With no dissenting opinions, the justices agreed there was enough evidence to demonstrate the state Utilities Commission’s conclusion last year that a specific profit margin for Duke Energy Progress was defensible.
Duke Energy Progress, with 1.3 million customers in much of eastern North Carolina and in Asheville, carried out the two-year rate increase in June 2013 and June 2014, with rates growing on average by 5.5 percent, and by 7.5 percent for homes. The average home saw an increase from $104.06 per month to $111.39, according to Duke Energy.
Attorney General Roy Cooper had appealed the commission’s decision, saying the panel failed to consider in detail the economic impact on customers when authorizing a return on equity of 10.2 percent.

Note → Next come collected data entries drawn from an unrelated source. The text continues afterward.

(** C8, as the code has it. The flags of every user attached to a result of
    the detail endpoint, of the similar endpoint, and of a list response that
    is computed (no live cache entry) say what the data hold when the request
    is served. A list response served from the cache is the stored payload,
    with the flags it was stored with, whatever the data hold by then. *)
Theorem user_flags (db : Database) (now : Z) (sid : pystr)
    (query_params : QueryDict) (w : World) :
  (forall d au,
     StoryDetailView_retrieve db sid = Ok d -> sd_user d = Some au ->
     flags_current db au)
  /\ (forall page d au,
        StorySimilarView_get db sid query_params = Ok page ->
        d ∈ p_results page -> sd_user d = Some au -> flags_current db au)
  /\ (forall page w' d au,
        no_live (cache w) now (to_string (cache_key query_params)) ->
        StoryListView_list decode_cursor db now Up Up query_params w
        = (Ok page, w') ->
        d ∈ p_results page -> sd_user d = Some au -> flags_current db au)
  /\ (forall v,
        live (cache w) now (to_string (cache_key query_params)) v ->
        StoryListView_list decode_cursor db now Up Up query_params w = (Ok v, w)).
Proof.
  split; [|split; [|split]].
  - intros d au. unfold StoryDetailView_retrieve.
    destruct (Story_objects_get db sid) as [s|[]]; try done.
    intros [= <-]. apply serialize_flags.
  - intros page d au. unfold StorySimilarView_get.
    destruct (StorySimilarView_get_queryset _ _) as [qs|]; [|done]. simpl.
    destruct (StorySimilarPageNumberPagination _ _) as [p|]; [|done]. simpl.
    intros [= <-] Hd Hu. by eapply map_results_flags.
  - intros page w' d au Hno. unfold StoryListView_list.
    rewrite cache_get_no_live by done. unfold ListModelMixin_list.
    destruct (StoryListView_filter_queryset _ _ _) as [qs|]; [|done]. simpl.
    destruct (StoryCursorPagination _ _ _) as [p|]; [|done]. simpl.
    intros [= <- _] Hd Hu. by eapply map_results_flags.
  - intros v Hl. by apply list_hit.
Qed.

End Flags.

(** ** Search *)

(** *** A term occurs in a field *)

Lemma startswith_spec s p : startswith s p = true <-> exists suf, s = p ++ suf.
Proof.
  revert s. induction p as [|a p IH]; intros s; simpl.
  - destruct s; simpl; (split; [intros _; by eexists | done]).
  - destruct s as [|b s]; [split; [done | by intros [suf ?]]|].
    simpl. destruct (Z.eqb_spec a b) as [->|Hne]; simpl.
    + rewrite IH. split.
      * intros [suf ->]. by exists suf.
      * intros [suf [= ->]]. by exists suf.
    + split; [done|]. intros [suf [= -> _]]. done.
Qed.

Lemma contains_spec s p : contains s p = true <-> occurs_in p s.
Proof.
  unfold occurs_in. induction s as [|b s IH].
  - change (contains [] p) with (startswith [] p || false).
    rewrite orb_false_r, startswith_spec. split.
    + intros [suf Hs]. by exists [], suf.
    + intros (pre & suf & Hs). destruct pre; [by exists suf | done].
  - change (contains (b :: s) p) with (startswith (b :: s) p || contains s p).
    rewrite orb_true_iff, startswith_spec, IH. split.
    + intros [[suf Hs]|(pre & suf & ->)]; [by exists [], suf|].
      by exists (b :: pre), suf.
    + intros (pre & suf & Hs). destruct pre as [|c pre].
      * left. by exists suf.
      * injection Hs as -> ->. right. by exists pre, suf.
Qed.

(** *** Pieces, words and strips *)

Lemma push_app c l l' : l <> [] -> push c (l ++ l') = push c l ++ l'.
Proof. by destruct l. Qed.

Lemma push_nonempty c l : push c l <> [].
Proof. by destruct l. Qed.

Lemma words_from_inside sep s : words_from sep true s <> [].
Proof. destruct s as [|c s]; simpl; [done|]. destruct (sep c); [done|apply push_nonempty]. Qed.

Lemma pieces_nonempty sep s : pieces sep s <> [].
Proof. destruct s as [|c s]; simpl; [done|]. destruct (sep c); [done|apply push_nonempty]. Qed.

(** The words are the pieces that are not empty. *)
Lemma pieces_words sep s :
  exists w ws,
    pieces sep s = w :: ws
    /\ words_from sep true s = w :: List.filter nonempty ws
    /\ words_from sep false s = List.filter nonempty (w :: ws).
Proof.
  induction s as [|c s (w & ws & Hp & Ht & Hf)]; simpl.
  - by exists [], [].
  - destruct (sep c).
    + exists [], (w :: ws). by rewrite Hp, Hf.
    + exists (c :: w), ws. by rewrite Hp, Ht.
Qed.

Lemma words_pieces sep s : words sep s = List.filter nonempty (pieces sep s).
Proof.
  destruct (pieces_words sep s) as (w & ws & Hp & _ & Hf).
  unfold words. by rewrite Hf, Hp.
Qed.

(** Separators at either end add empty pieces only. *)
Lemma words_lstrip sep s : words sep (lstrip sep s) = words sep s.
Proof.
  unfold words. induction s as [|c s IH]; [done|]. simpl.
  destruct (sep c) eqn:Hc; [done|]. simpl. by rewrite Hc.
Qed.

Lemma words_from_trailing sep b s junk :
  Forall (fun c => sep c = true) junk ->
  words_from sep b (s ++ junk) = words_from sep b s.
Proof.
  intros Hj. revert b. induction s as [|c s IH]; intros b; simpl.
  - revert b. induction Hj as [|c junk Hc Hj IH]; intros b; [done|]. simpl.
    rewrite Hc, IH. by destruct b.
  - by rewrite !IH.
Qed.

Lemma lstrip_split chars s :
  exists junk, s = junk ++ lstrip chars s /\ Forall (fun c => chars c = true) junk.
Proof.
  induction s as [|c s (junk & Hs & Hj)]; simpl.
  - by exists [].
  - destruct (chars c) eqn:Hc.
    + exists (c :: junk). split; [simpl; by f_equal | by constructor].
    + by exists [].
Qed.

Lemma rstrip_split chars s :
  exists junk, s = rstrip chars s ++ junk /\ Forall (fun c => chars c = true) junk.
Proof.
  unfold rstrip. destruct (lstrip_split chars (rev s)) as (junk & Hs & Hj).
  exists (rev junk). split.
  - by rewrite <- rev_app_distr, <- Hs, rev_involutive.
  - apply Forall_forall. intros c Hc. rewrite Forall_forall in Hj.
    by apply Hj, list_elem_of_In, in_rev, list_elem_of_In.
Qed.

Lemma words_strip sep s : words sep (strip sep s) = words sep s.
Proof.
  unfold strip. destruct (rstrip_split sep (lstrip sep s)) as (junk & Hs & Hj).
  rewrite <- (words_lstrip sep s). rewrite Hs at 2.
  unfold words. by rewrite words_from_trailing.
Qed.

Lemma lstrip_none chars s :
  Forall (fun c => chars c = false) s -> lstrip chars s = s.
Proof. destruct 1 as [|c s Hc Hs]; [done|]. simpl. by rewrite Hc. Qed.

Lemma strip_none chars s :
  Forall (fun c => chars c = false) s -> strip chars s = s.
Proof.
  intros Hs. unfold strip, rstrip. rewrite (lstrip_none _ _ Hs).
  rewrite lstrip_none; [apply rev_involutive|].
  apply Forall_forall. intros c Hc. rewrite Forall_forall in Hs.
  by apply Hs, list_elem_of_In, in_rev, list_elem_of_In.
Qed.

(** Every word is made of characters of the text that are no separators. *)
Lemma words_from_Forall (P : Z -> Prop) sep b s :
  Forall P s ->
  Forall (Forall (fun c => P c /\ sep c = false)) (words_from sep b s).
Proof.
  intros Hs. revert b. induction Hs as [|c s Hc Hs IH]; intros b; simpl.
  - destruct b; repeat constructor.
  - destruct (sep c) eqn:Hsep.
    + destruct b; [constructor; [constructor|]|]; apply IH.
    + specialize (IH true). destruct (words_from sep true s) as [|w ws] eqn:Hw.
      * by destruct (words_from_inside sep s).
      * simpl. apply Forall_cons in IH as [Hw1 Hws]. by repeat constructor.
Qed.

(** Splitting at one kind of separator and then at another is splitting at
    both. *)
Lemma words_of_words sep1 sep2 s :
  flat_map (words sep2) (words_from sep1 false s)
  = words_from (fun c => sep1 c || sep2 c) false s
  /\ forall b,
       match words_from sep1 true s with
       | w :: ws => words_from sep2 b w ++ flat_map (words sep2) ws
       | [] => []
       end = words_from (fun c => sep1 c || sep2 c) b s.
Proof.
  induction s as [|c s [IH1 IH2]]; simpl.
  - split; [done|]. by intros [].
  - destruct (sep1 c) eqn:H1; simpl.
    + split; [done|]. intros b. rewrite IH1. by destruct b.
    + specialize (IH2 true) as IH2t. pose proof (IH2 false) as IH2f.
      destruct (words_from sep1 true s) as [|w ws] eqn:Hw;
        [by destruct (words_from_inside sep1 s)|].
      simpl. unfold words at 1. simpl. destruct (sep2 c) eqn:H2; simpl.
      * split; [by rewrite <- IH2f|].
        intros b. rewrite <- IH2f. by destruct b.
      * assert (push c (words_from sep2 true w) ++ flat_map (words sep2) ws
                = push c (words_from (fun c => sep1 c || sep2 c) true s)) as Hp.
        { rewrite <- IH2t. rewrite push_app; [done|]. apply words_from_inside. }
        split; [done|]. by intros b.
Qed.

(** The words are the terms between the separators. *)
Lemma separates_spec c : separates c <-> is_separator c = true.
Proof.
  unfold separates, is_separator, is_comma. rewrite orb_true_iff, Z.eqb_eq. tauto.
Qed.



(** *** A search string without quotes *)

Lemma not_quote c : c <> 34 /\ c <> 39 -> is_quote c = false.
Proof.
  intros [H1 H2]. unfold is_quote.
  destruct (Z.eqb_spec c 34), (Z.eqb_spec c 39); done.
Qed.

Lemma scan_unquoted s :
  unquoted s ->
  scan Between s = words_from is_space false s
  /\ forall b, scan (Plain b) s = words_from is_space true s.
Proof.
  induction 1 as [|c s Hc Hs [IH1 IH2]]; simpl; [done|].
  rewrite (not_quote c Hc). destruct (is_space c); split; intros;
    by rewrite ?IH1, ?IH2.
Qed.

Lemma lstrip_Forall (P : Z -> Prop) chars s : Forall P s -> Forall P (lstrip chars s).
Proof.
  induction 1 as [|c s Hc Hs IH]; simpl; [done|].
  destruct (chars c); [done | by constructor].
Qed.

Lemma strip_Forall (P : Z -> Prop) chars s : Forall P s -> Forall P (strip chars s).
Proof.
  intros Hs. unfold strip, rstrip.
  apply Forall_rev, lstrip_Forall, Forall_rev, lstrip_Forall, Hs.
Qed.

Lemma map_id_Forall {A} (f : A -> A) l : Forall (fun x => f x = x) l -> map f l = l.
Proof. induction 1 as [|x l Hx Hl IH]; simpl; congruence. Qed.

Lemma flat_map_ext_Forall {A B} (f g : A -> list B) l :
  Forall (fun x => f x = g x) l -> flat_map f l = flat_map g l.
Proof. induction 1 as [|x l Hx Hl IH]; simpl; congruence. Qed.

(** A match without a quote and without white space is split at its
    commas. *)
Lemma sanitize_plain term :
  Forall (fun c => (c <> 34 /\ c <> 39) /\ is_space c = false) term ->
  sanitize term = words is_comma term.
Proof.
  intros Hterm. unfold sanitize. cbv zeta.
  assert (is_quoted (strip is_comma term) = false) as ->.
  { pose proof (strip_Forall _ is_comma _ Hterm) as Hs.
    destruct (strip is_comma term) as [|c t]; [done|].
    apply Forall_cons in Hs as [[Hc _] _]. unfold is_quoted.
    by rewrite (not_quote c Hc). }
  rewrite <- words_pieces, words_strip.
  apply map_id_Forall.
  pose proof (words_from_Forall (fun c => is_space c = false) is_comma false term)
    as Hw.
  eapply Forall_impl; [apply Hw|].
  - eapply Forall_impl; [apply Hterm|]. by intros c [_ Hc].
  - intros w Hwc. apply strip_none. eapply Forall_impl; [apply Hwc|].
    by intros c [Hc _].
Qed.

Lemma search_smart_split_unquoted s :
  unquoted s -> search_smart_split s = words is_separator s.
Proof.
  intros Hs. unfold search_smart_split, smart_split.
  rewrite (proj1 (scan_unquoted s Hs)).
  rewrite (flat_map_ext_Forall sanitize (words is_comma)).
  - apply (proj1 (words_of_words is_space is_comma s)).
  - pose proof (words_from_Forall (fun c => c <> 34 /\ c <> 39) is_space false s Hs)
      as Hw.
    eapply Forall_impl; [apply Hw|]. intros w Hwc. by apply sanitize_plain.
Qed.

But the court said the commission’s order pointed out the recently high unemployment rate and number of foreclosures, as well as nearly 60 witnesses who said the associated rate increase was not affordable to many customers. The commission also noted Duke Energy Progress would distribute $20 million to help poor customers and for job training, the opinion said.
“We hold that the commission made sufficient findings regarding the impact of changing economic conditions upon customers and that these findings are supported by competent, material, and substantial evidence in view of the entire record,” Associate Justice Barbara Jackson wrote.

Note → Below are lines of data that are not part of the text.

Ltac finish_encode :=
  zdecide; rewrite ?andb_false_r, ?andb_true_r; cbn [negb andb orb];
  case_tests; cbn [negb andb orb];
  eval_masks; cbv iota;
  unfold put; cbn [List.length Z.of_nat Pos.of_succ_nat Pos.succ];
  try match goal with
      | |- context [?a <? ?b] => destruct (Z.ltb_spec a b)
      end;
  cbv iota;
  (split;
   [ intros Hlen Hroom;
     first [ exfalso; lia
           | exfalso; apply Hlen; reflexivity
           | split; reflexivity ]
   | intros Hne;
     first [ reflexivity | discriminate Hne
           | vm_compute in Hne; discriminate Hne ] ]).

Lemma encodeUTF8_consistent (text : utf_text) (s : Z)
    (use_cesu use_java : bool) :
  is_i32 s -> well_formed text ->
  let '(e, n, _) := encodeUTF8 text s use_cesu use_java in
  (lenUTF8 s use_cesu use_java <> 0 ->
   lenUTF8 s use_cesu use_java <= length text - offset text ->
   n = lenUTF8 s use_cesu use_java /\ cp_errors.no_error e = true) /\
  (cp_errors.any_of e cp_errors.NotEncodable = true ->
   lenUTF8 s use_cesu use_java = 0).
Proof.
  intros Hs Hwf. unfold encodeUTF8, lenUTF8.
  rewrite (well_formed_get_errors text Hwf).
  destruct (well_formed_limit text Hwf) as [-> Hlim].
  set (limit := length text - offset text) in *.
  split_ranges s Hs; finish_encode.
Qed.

Lemma aligned_get_errors_1 (text : utf_text) :
  well_formed text -> offset text mod 2 = 0 -> length text mod 2 = 0 ->
  get_errors_aligned text 1 = 0.
Proof.
  intros Hwf Ho Hl. unfold get_errors_aligned.
  rewrite (well_formed_get_errors text Hwf), !land_1_mod, Ho, Hl.
  reflexivity.
Qed.

Lemma aligned_get_errors_3 (text : utf_text) :
  well_formed text -> offset text mod 4 = 0 -> length text mod 4 = 0 ->
  get_errors_aligned text 3 = 0.
Proof.
  intros Hwf Ho Hl. unfold get_errors_aligned.
  rewrite (well_formed_get_errors text Hwf), !land_3_mod, Ho, Hl.
  reflexivity.
Qed.

Lemma encodeUTF16_consistent (text : utf_text) (s : Z) (le use_ucs2 : bool) :
  is_i32 s -> well_formed text ->
  offset text mod 2 = 0 -> length text mod 2 = 0 ->
  let '(e, n, _) := encodeUTF16 text s le use_ucs2 in
  (lenUTF16 s use_ucs2 <> 0 ->
   lenUTF16 s use_ucs2 <= length text - offset text ->
   n = lenUTF16 s use_ucs2 /\ cp_errors.no_error e = true) /\
  (cp_errors.any_of e cp_errors.NotEncodable = true ->
   lenUTF16 s use_ucs2 = 0).
Proof.
  intros Hs Hwf Ho Hl. unfold encodeUTF16, lenUTF16.
  rewrite (aligned_get_errors_1 text Hwf Ho Hl).
  destruct (well_formed_limit text Hwf) as [-> Hlim].
  set (limit := length text - offset text) in *.
  split_ranges s Hs; finish_encode.
Qed.

Lemma encodeUTF32_consistent (text : utf_text) (s : Z)
    (le use_cesu use_ucs4 : bool) :
  is_i32 s -> well_formed text ->
  offset text mod 4 = 0 -> length text mod 4 = 0 ->
  let '(e, n, _) := encodeUTF32 text s le use_cesu use_ucs4 in
  (lenUTF32 s use_cesu use_ucs4 <> 0 ->
   lenUTF32 s use_cesu use_ucs4 <= length text - offset text ->
   n = lenUTF32 s use_cesu use_ucs4 /\ cp_errors.no_error e = true) /\
  (cp_errors.any_of e cp_errors.NotEncodable = true ->
   lenUTF32 s use_cesu use_ucs4 = 0).
Proof.
  intros Hs Hwf Ho Hl. unfold encodeUTF32, lenUTF32.
  rewrite (aligned_get_errors_3 text Hwf Ho Hl).
  destruct (well_formed_limit text Hwf) as [-> Hlim].
  set (limit := length text - offset text) in *.
  destruct use_ucs4; split_ranges s Hs; finish_encode.
Qed.

Lemma land_255_mod (x : Z) : Z.land x 255 = x mod 256.
Proof. apply (Z.land_ones x 8). lia. Qed.

Lemma land_127_mod (x : Z) : Z.land x 127 = x mod 128.
Proof. apply (Z.land_ones x 7). lia. Qed.

(** The [len] of the byte handlers is 1 on the scalars below the mask. *)
Lemma lenMasked_spec (s : Z) :
  is_i32 s ->
  lenMasked s 0xff = (if (0 <=? s) && (s <=? 0xff) then 1 else 0) /\
  lenMasked s 0x7f = (if (0 <=? s) && (s <=? 0x7f) then 1 else 0).
Proof.
  unfold is_i32, lenMasked. intros Hs.
  rewrite land_255_mod, land_127_mod.
  assert (0 <= u32 s mod 256 < 256) by (apply Z.mod_pos_bound; lia).
  assert (0 <= u32 s mod 128 < 128) by (apply Z.mod_pos_bound; lia).
  rewrite !i32_small by lia.
  destruct (Z.ltb_spec s 0).
  - rewrite (u32_neg s) in * by lia.
    destruct (Z.leb_spec 0 s); [lia | ]. cbn [andb].
    destruct (Z.eqb_spec ((s + 4294967296) mod 256) s); [lia | ].
    destruct (Z.eqb_spec ((s + 4294967296) mod 128) s); [lia | ].
    split; reflexivity.
  - rewrite (u32_small s) in * by lia.
    destruct (Z.leb_spec 0 s); [ | lia]. cbn [andb].
    split.
    + destruct (Z.leb_spec s 255); destruct (Z.eqb_spec (s mod 256) s);
        try reflexivity; lia.
    + destruct (Z.leb_spec s 127); destruct (Z.eqb_spec (s mod 128) s);
        try reflexivity; lia.
Qed.

Lemma encodeBYTE_consistent (text : utf_text) (s : Z) (use_ascii : bool) :
  is_i32 s -> well_formed text ->
  let len := lenMasked s (if use_ascii then 0x7f else 0xff) in
  let '(e, n, _) := encodeBYTE text s use_ascii in
  (len <> 0 -> len <= length text - offset text ->
   n = len /\ cp_errors.no_error e = true) /\
  (cp_errors.any_of e cp_errors.NotEncodable = true -> len = 0).
Proof.
  intros Hs Hwf. destruct (lenMasked_spec s Hs) as [Hff H7f].
  cbv zeta.
  replace (lenMasked s (if use_ascii then 0x7f else 0xff))
    with (if use_ascii
          then (if (0 <=? s) && (s <=? 0x7f) then 1 else 0)
          else (if (0 <=? s) && (s <=? 0xff) then 1 else 0))
    by (destruct use_ascii; congruence).
  clear Hff H7f. unfold encodeBYTE.
  rewrite (well_formed_get_errors text Hwf).
  destruct (well_formed_limit text Hwf) as [-> Hlim].
  set (limit := length text - offset text) in *.
  destruct use_ascii; split_ranges s Hs; finish_encode.
Qed.

Lemma encodeCP1252_consistent (text : utf_text) (s : Z) (strict : bool) :
  is_i32 s -> well_formed text ->
  let '(e, n, _) := encodeCP1252 text s strict in
  (lenMasked s 0x7f <> 0 -> lenMasked s 0x7f <= length text - offset text ->
   n = lenMasked s 0x7f /\ cp_errors.no_error e = true) /\
  (cp_errors.any_of e cp_errors.NotEncodable = true -> lenMasked s 0x7f = 0).
Proof.
  intros Hs Hwf. destruct (lenMasked_spec s Hs) as [_ ->].
  destruct (Z.leb_spec 0 s) as [Hpos | Hneg]; cbn [andb].
  2: { destruct (encodeCP1252 text s strict) as [[e n] t].
       split; [intros Hlen; exfalso; apply Hlen; reflexivity | reflexivity]. }
  destruct (Z.leb_spec s 0x7f) as [Hlow | Hhigh].
  2: { destruct (encodeCP1252 text s strict) as [[e n] t].
       split; [intros Hlen; exfalso; apply Hlen; reflexivity | reflexivity]. }
  unfold encodeCP1252, unicodeToCP1252.
  rewrite (well_formed_get_errors text Hwf).
  destruct (well_formed_limit text Hwf) as [-> Hlim].
  set (limit := length text - offset text) in *.
  rewrite ?(u32_small s) by lia.
  destruct (Z.eq_dec s 0); finish_encode.
Qed.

Duke Energy, the Charlotte-based corporate parent of Duke Energy Progress, has defended the rate increase as it recovers some of the $11 billion it’s invested since its last general rate increase — separate from fuel cost changes — in 1987.
Duke Energy spokesman Jeff Brooks praised the ruling, saying the commission’s review of the settlement reached with Duke Energy Progress “properly balanced customer interests and fulfilled the requirements of (state) law.”
Cooper said in a release the ruling was disappointing but it “won’t stop us from fighting for utility rates that are fair to consumers.” Two other rate cases are before the Supreme Court involving Duke Energy Carolinas, another Duke Energy subsidiary serving customers in Durham and through western North Carolina.
Both cases are expected before the justices next month.
One involves a 4.5 percent average increase approved last year for two years, growing to a 5.1 percent increase thereafter. The second involves a 7.2 percent rate increase originally approved in 2012 by the commission. Following a Cooper appeal, the Supreme Court told the commission to reconsider the 7.2 percent increase in light of its impact on customers. The commission, however, came to the same conclusion. The increases have already been implemented on Duke Energy Carolinas customers.
“The Supreme Court has agreed with us before on this issue and we hope it will again,” Cooper said.